(* ===== verification/Masking.v ===== *)
(** * Masking secrets (crates/gitzero-agent, executor.rs)

    How secrets are collected, ordered and replaced in everything that leaves
    the agent, and the masks a step registers itself. *)

From S2P Require Import Prelude RustStr RustText OrdMap.

Definition mask_text (value : string) (secrets : list string) : string :=
  fold_left (λ value secret, if contains secret value then replace secret "***" value else value)
    secrets value.

(** The order in which masks are applied: longer ones first, so that a secret
    inside another one does not hide it. *)
Definition longer_first (a b : string) : Prop :=
  slen b < slen a ∨ slen a = slen b ∧ String.leb a b = true.

#[export] Instance longer_first_dec a b : Decision (longer_first a b).
Proof. unfold longer_first. apply _. Defined.

(** [Vec::dedup]: adjacent equal elements. *)
Fixpoint dedup (l : list string) : list string :=
  match l with
  | a :: (b :: _) as rest => if bool_decide (a = b) then dedup rest else a :: dedup rest
  | _ => l
  end.

Definition ordered_masks (masks : list string) : list string := dedup (merge_sort longer_first masks).

(** [secret_values]; [base64] is [STANDARD.encode]. *)
Definition secret_markers : list string := ["TOKEN"; "SECRET"; "PASSWORD"; "PRIVATE_KEY"; "API_KEY"].

Definition ascii_upper (c : ascii) : ascii :=
  if is_ascii_lower c then ascii_of_N (N_of_ascii c - 32) else c.

Definition to_ascii_uppercase (s : string) : string := string_map ascii_upper s.

Definition token_masks (base64 : string → string) (token : string) : list string :=
  let credential := base64 ("x-access-token:" +:+ token) in
  [token; credential; "AUTHORIZATION: basic " +:+ credential].

Definition is_secret_variable (entry : string * string) : bool :=
  let '(name, value) := entry in
  bool_decide (8 ≤ slen value) &&
  existsb (λ marker, contains marker (to_ascii_uppercase name)) secret_markers.

Definition secret_values (base64 : string → string) (checkout_token : string)
    (environment : gmap string string) : list string :=
  ordered_masks
    ((if is_empty checkout_token then [] else token_masks base64 checkout_token) ++
     (base.filter (λ entry, is_secret_variable entry = true) (btree_iter environment)).*2).

Definition valid_managed_secret_name (name : string) : bool :=
  match name with
  | EmptyString => false
  | String first rest =>
      (is_ascii_upper first || bool_decide (first = "_"%char)) &&
      string_forall (λ c, is_ascii_upper c || is_ascii_digit c || bool_decide (c = "_"%char)) rest &&
      negb (starts_with "GITHUB_" name)
  end.

(** ** Masks of a job *)

Definition MAX_DYNAMIC_MASKS_PER_JOB : nat := 1024.
Definition MAX_DYNAMIC_MASK_BYTES_PER_JOB : Z := 1024 * 1024.

Record WorkflowCommandScope := mkScope {
  masks : list string;
  mask_bytes : Z;
  stop_token : option string;
}.

#[export] Instance WorkflowCommandScope_updatable : Updatable WorkflowCommandScope := λ s,
  mkScope (masks s) (mask_bytes s) (stop_token s).

Definition empty_scope : WorkflowCommandScope := mkScope [] 0 None.

Definition add_mask (candidate : string) (scope : WorkflowCommandScope)
    : outcome string WorkflowCommandScope :=
  if is_empty candidate || bool_decide (candidate ∈ masks scope) then Ok scope
  else
    reject_if (bool_decide (MAX_DYNAMIC_MASKS_PER_JOB ≤ length (masks scope)) ||
               bool_decide (MAX_DYNAMIC_MASK_BYTES_PER_JOB <
                            saturating_add (mask_bytes scope) (Z.of_nat (slen candidate)))%Z)
      "workflow added too many dynamic masks" ;?
    Ok (scope <| mask_bytes := (mask_bytes scope + Z.of_nat (slen candidate))%Z |>
              <| masks := masks scope ++ [candidate] |>).

(** [sort_by_key(|value| Reverse(value.len()))], which is stable. *)
Definition not_shorter (a b : string) : Prop := slen b ≤ slen a.

#[export] Instance not_shorter_dec a b : Decision (not_shorter a b).
Proof. unfold not_shorter. apply _. Defined.

(** The scope as it is left, with an error if a mask was not added. *)
Fixpoint add_masks (candidates : list string) (scope : WorkflowCommandScope)
    : WorkflowCommandScope * outcome string unit :=
  match candidates with
  | [] => (scope <| masks := merge_sort not_shorter (masks scope) |>, Ok tt)
  | candidate :: candidates =>
      match add_mask candidate scope with
      | Ok scope => add_masks candidates scope
      | Err e => (scope, Err e)
      | Panic => (scope, Panic)
      end
  end.

Definition register_mask (value : string) (scope : WorkflowCommandScope)
    : WorkflowCommandScope * outcome string unit :=
  add_masks (value :: split_whitespace value) scope.

(** ** What [replace] leaves *)

Definition star_free (s : string) : bool := string_forall (λ c, negb (bool_decide (c = "*"%char))) s.

Lemma star_free_cons c s : star_free (String c s) = true ↔ c ≠ "*"%char ∧ star_free s = true.
Proof. unfold star_free; simpl. by rewrite andb_true_iff, negb_true_iff, bool_decide_eq_false. Qed.

Lemma starts_with_cons c p d s :
  starts_with (String c p) (String d s) = true ↔ c = d ∧ starts_with p s = true.
Proof. unfold starts_with; simpl. case_bool_decide; subst; naive_solver. Qed.

Lemma starts_with_nil s : starts_with "" s = true.
Proof. by apply (starts_with_app ""). Qed.

(** A text without stars that the result starts with, the original starts with. *)
Lemma replace_starts m p s :
  star_free p = true → starts_with p (replace_from m "***" 0 s) = true → starts_with p s = true.
Proof.
  revert p; induction s as [|c s IH]; intros p Hp; [done|]. cbn [replace_from].
  destruct p as [|a p]; [by rewrite starts_with_nil|]. apply star_free_cons in Hp as [Ha Hp].
  destruct (starts_with m (String c s)).
  - change ("***" +:+ ?x) with (String "*" ("**" +:+ x)).
    intros [-> _]%starts_with_cons. done.
  - intros [-> H]%starts_with_cons. apply starts_with_cons. auto.
Qed.

Lemma contains_cons p c s :
  contains p (String c s) = true ↔ starts_with p (String c s) = true ∨ contains p s = true.
Proof.
  unfold contains. simpl. destruct (starts_with p (String c s)); [naive_solver|].
  destruct (sfind p s); naive_solver.
Qed.

Lemma contains_stars p s :
  star_free p = true → p ≠ "" → contains p ("***" +:+ s) = true → contains p s = true.
Proof.
  intros Hp Hne. destruct p as [|a p]; [done|]. apply star_free_cons in Hp as [Ha Hp].
  assert (∀ t, contains (String a p) (String "*" t) = true → contains (String a p) t = true) as Hstar.
  { intros t [[-> _]%starts_with_cons | ?]%contains_cons; done. }
  intros H. by do 3 apply Hstar in H.
Qed.

Lemma replace_skip m n s : replace_from m "***" n s = replace_from m "***" 0 (sdrop n s).
Proof. revert s; induction n as [|n IH]; intros [|c s]; by simpl. Qed.

Lemma contains_sdrop p n s : contains p (sdrop n s) = true → contains p s = true.
Proof.
  revert s; induction n as [|n IH]; intros [|c s]; simpl; try done. intros H%IH. apply contains_cons. auto.
Qed.

(** Nothing without stars appears in the result that was not there. *)
Lemma replace_creates_nothing m p s :
  star_free p = true → p ≠ "" → contains p (replace_from m "***" 0 s) = true → contains p s = true.
Proof.
  intros Hp Hne. remember (slen s) as n eqn:Hn. revert s Hn. induction (lt_wf n) as [n _ IH].
  intros [|c s] ->; [done|]. cbn [replace_from].
  destruct (starts_with m (String c s)) eqn:Hm.
  - intros H. apply contains_stars in H; [|done..]. rewrite replace_skip in H.
    apply (IH (slen (sdrop (slen m - 1) s))) in H; [|rewrite slen_sdrop, slen_string; lia|done].
    apply contains_sdrop in H.
    apply contains_cons. auto.
  - intros [H | H]%contains_cons.
    + apply contains_cons. left. destruct p as [|a p]; [done|].
      apply star_free_cons in Hp as [_ Hp]. apply starts_with_cons in H as [-> H].
      apply starts_with_cons. split; [done|]. by eapply replace_starts.
    + apply contains_cons. right. apply (IH (slen s)); [rewrite slen_string; lia|done|done].
Qed.

(** And the pattern itself is gone. *)
Lemma replace_removes m s :
  star_free m = true → m ≠ "" → contains m (replace_from m "***" 0 s) = false.
Proof.
  intros Hm Hne. remember (slen s) as n eqn:Hn. revert s Hn. induction (lt_wf n) as [n _ IH].
  intros [|c s] ->; [by destruct m|]. cbn [replace_from]. apply not_true_is_false.
  destruct (starts_with m (String c s)) eqn:Hs.
  - intros H. apply contains_stars in H; [|done..]. rewrite replace_skip in H.
    rewrite (IH (slen (sdrop (slen m - 1) s))) in H; [done|rewrite slen_sdrop, slen_string; lia|done].
  - intros [H | H]%contains_cons.
    + destruct m as [|a m]; [done|]. pose proof Hm as [_ Hm']%star_free_cons.
      apply starts_with_cons in H as [-> H]. apply replace_starts in H; [|done].
      assert (starts_with (String c m) (String c s) = true); [by apply starts_with_cons | congruence].
    + rewrite (IH (slen s)) in H; [done|rewrite slen_string; lia|done].
Qed.

Lemma replace_nonempty m s : m ≠ "" → replace m "***" s = replace_from m "***" 0 s.
Proof. unfold replace. by destruct m. Qed.

Lemma mask_text_creates_nothing p secrets value :
  star_free p = true → p ≠ "" → "" ∉ secrets →
  contains p (mask_text value secrets) = true → contains p value = true.
Proof.
  intros Hp Hne. revert value; induction secrets as [|m secrets IH]; intros value; [done|].
  intros [Hm Hs]%not_elem_of_cons. cbn. intros H. apply IH in H; [|done].
  destruct (contains m value); [|done]. rewrite replace_nonempty in H by done.
  by eapply replace_creates_nothing.
Qed.

Lemma mask_text_hides secrets value secret :
  secret ∈ secrets → "" ∉ secrets → star_free secret = true →
  contains secret (mask_text value secrets) = false.
Proof.
  intros Hin Hemp Hfree. revert value; induction secrets as [|m secrets IH]; intros value;
    [by apply not_elem_of_nil in Hin|]. apply not_elem_of_cons in Hemp as [Hm Hemp].
  apply elem_of_cons in Hin as [-> | Hin]; [|by apply IH]. change (mask_text value (m :: secrets))
    with (mask_text (if contains m value then replace m "***" value else value) secrets).
  apply not_true_is_false. intros H. apply mask_text_creates_nothing in H; [|done..].
  destruct (contains m value) eqn:Hc; [|congruence].
  by rewrite replace_nonempty, replace_removes in H.
Qed.

Lemma mask_text_app value a b : mask_text value (a ++ b) = mask_text (mask_text value a) b.
Proof. unfold mask_text. by rewrite fold_left_app. Qed.

(** ** The masks of a scope *)

Definition total_length (l : list string) : Z := Z.of_nat (sum_list (slen <$> l)).

Record scope_ok (scope : WorkflowCommandScope) : Prop := {
  sc_nonempty : "" ∉ masks scope;
  sc_distinct : NoDup (masks scope);
  sc_count : length (masks scope) ≤ MAX_DYNAMIC_MASKS_PER_JOB;
  sc_bytes : mask_bytes scope = total_length (masks scope);
  sc_limit : (mask_bytes scope ≤ MAX_DYNAMIC_MASK_BYTES_PER_JOB)%Z;
}.

Lemma empty_scope_ok : scope_ok empty_scope.
Proof. split; simpl; [apply not_elem_of_nil | constructor | lia | done | unfold MAX_DYNAMIC_MASK_BYTES_PER_JOB; lia]. Qed.

Lemma add_mask_spec candidate scope :
  scope_ok scope →
  outcome_spec (add_mask candidate scope)
    (λ scope', scope_ok scope' ∧ stop_token scope' = stop_token scope ∧
       ∀ m, m ∈ masks scope' ↔ m ∈ masks scope ∨ m = candidate ∧ candidate ≠ "") (λ _, True).
Proof.
  intros [H1 H2 H3 H4 H5]. unfold add_mask. destruct (is_empty candidate) eqn:He; simpl.
  { split; [done|]. split; [done|]. intros m. destruct candidate; [|done]. naive_solver. }
  assert (candidate ≠ "") as Hne by by destruct candidate.
  case_bool_decide as Hin; simpl.
  { split; [done|]. split; [done|]. intros m. naive_solver. }
  destruct (_ || _) eqn:Hr; simpl; [done|]. apply orb_false_iff in Hr as [Hc%bool_decide_eq_false Hb%bool_decide_eq_false].
  assert (mask_bytes scope + Z.of_nat (slen candidate) ≤ MAX_DYNAMIC_MASK_BYTES_PER_JOB)%Z as Hlim.
  { unfold saturating_add, MAX_DYNAMIC_MASK_BYTES_PER_JOB, u64_max in *. lia. }
  split_and!; [split; simpl| done |].
  - rewrite elem_of_app, list_elem_of_singleton. by intros [? | ?].
  - apply NoDup_app. split_and!; [done| |apply NoDup_singleton]. by intros x Hx ->%list_elem_of_singleton.
  - rewrite length_app. simpl. lia.
  - rewrite H4. unfold total_length. rewrite fmap_app, sum_list_with_app.
    simpl. lia.
  - done.
  - intros m. simpl. rewrite elem_of_app, list_elem_of_singleton. naive_solver.
Qed.

Lemma sum_list_permutation a b : a ≡ₚ b → sum_list a = sum_list b.
Proof. induction 1; simpl; lia. Qed.

Lemma sorted_scope_ok scope : scope_ok scope → scope_ok (scope <| masks := merge_sort not_shorter (masks scope) |>).
Proof.
  intros [H1 H2 H3 H4 H5]. pose proof (merge_sort_Permutation not_shorter (masks scope)) as Hp.
  split; simpl; [by rewrite Hp | by rewrite Hp | by rewrite Hp | | done].
  rewrite H4. unfold total_length. f_equal. by apply sum_list_permutation, fmap_Permutation.
Qed.

Lemma add_masks_spec candidates scope :
  scope_ok scope →
  let '(scope', result) := add_masks candidates scope in
  scope_ok scope' ∧ stop_token scope' = stop_token scope ∧ result ≠ Panic ∧
  (∀ m, m ∈ masks scope → m ∈ masks scope') ∧
  (result = Ok tt → ∀ m, m ∈ masks scope' ↔ m ∈ masks scope ∨ m ∈ candidates ∧ m ≠ "").
Proof.
  revert scope; induction candidates as [|c candidates IH]; intros scope Hok; cbn [add_masks].
  { pose proof (merge_sort_Permutation not_shorter (masks scope)) as Hp.
    split_and!; [by apply sorted_scope_ok|done|done| |]; simpl.
    - intros m. by rewrite Hp.
    - intros _ m. rewrite Hp, elem_of_nil. tauto. }
  pose proof (add_mask_spec c scope Hok) as Hs. destruct (add_mask c scope) as [scope1|e|]; simpl in Hs; [| |done].
  2: { split_and!; done. }
  destruct Hs as (Hok1 & Hst & Hm). specialize (IH scope1 Hok1). destruct (add_masks candidates scope1) as [scope' result].
  destruct IH as (? & Hst' & ? & Hsub & Hall). split_and!; [done|congruence|done| |].
  - intros m Hin. apply Hsub, Hm. by left.
  - intros Hr m. rewrite (Hall Hr m), Hm, elem_of_cons. naive_solver.
Qed.
(* ===== verification/Annotations.v ===== *)
(** * Annotations (crates/gitzero-agent, executor.rs; crates/gitzero-protocol)

    The parser of the [notice], [warning] and [error] workflow commands, the
    normalisation of their paths, and the bounds of what is reported. *)

From S2P Require Import Prelude RustStr RustText UnixPath OrdMap Protocol.

(** ** Escapes *)

Definition replace_all (escapes : list (string * string)) (value : string) : string :=
  fold_left (λ value '(pattern, replacement), replace pattern replacement value) escapes value.

Definition data_escapes : list (string * string) :=
  [("%0D", String cr ""); ("%0d", String cr ""); ("%0A", String lf ""); ("%0a", String lf "")].

Definition decode_workflow_command_data (value : string) : string :=
  replace_all (data_escapes ++ [("%25", "%")]) value.

Definition decode_workflow_command_property (value : string) : string :=
  replace_all (data_escapes ++ [("%3A", ":"); ("%3a", ":"); ("%2C", ","); ("%2c", ","); ("%25", "%")]) value.

(** ** Parsing *)

Definition split_or (sep : ascii) (s : string) : string * string :=
  match split_once sep s with Some p => p | None => (s, "") end.

(** The command name of a [::name properties::data] line. *)
Definition annotation_command (header : string) : string :=
  to_ascii_lowercase (split_or " " header).1.

Definition is_annotation_name (command : string) : bool :=
  bool_decide (command ∈ ["notice"; "warning"; "error"]).

Definition is_annotation_workflow_command (line : string) : bool :=
  match strip_prefix "::" line with
  | None => false
  | Some body =>
      let header := match split_once_str "::" body with Some (header, _) => header | None => body end in
      is_annotation_name (annotation_command header)
  end.

Definition annotation_level_of (command : string) : option CheckAnnotationLevel :=
  if bool_decide (command = "notice") then Some Notice
  else if bool_decide (command = "warning") then Some Warning
  else if bool_decide (command = "error") then Some Failure
  else None.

* Exercise goal: Please reproduce the lines from the line with "Definition decode_workflow_command_property (value" to the line with "Definition split_or (sep", both ends included, exactly as they appear above.

* Output of the task:
Definition decode_workflow_command_property (value : string) : string :=
  replace_all (data_escapes ++ [("%3A", ":"); ("%3a", ":"); ("%2C", ","); ("%2c", ","); ("%25", "%")]) value.

(** ** Parsing *)

Definition split_or (sep : ascii) (s : string) : string * string :=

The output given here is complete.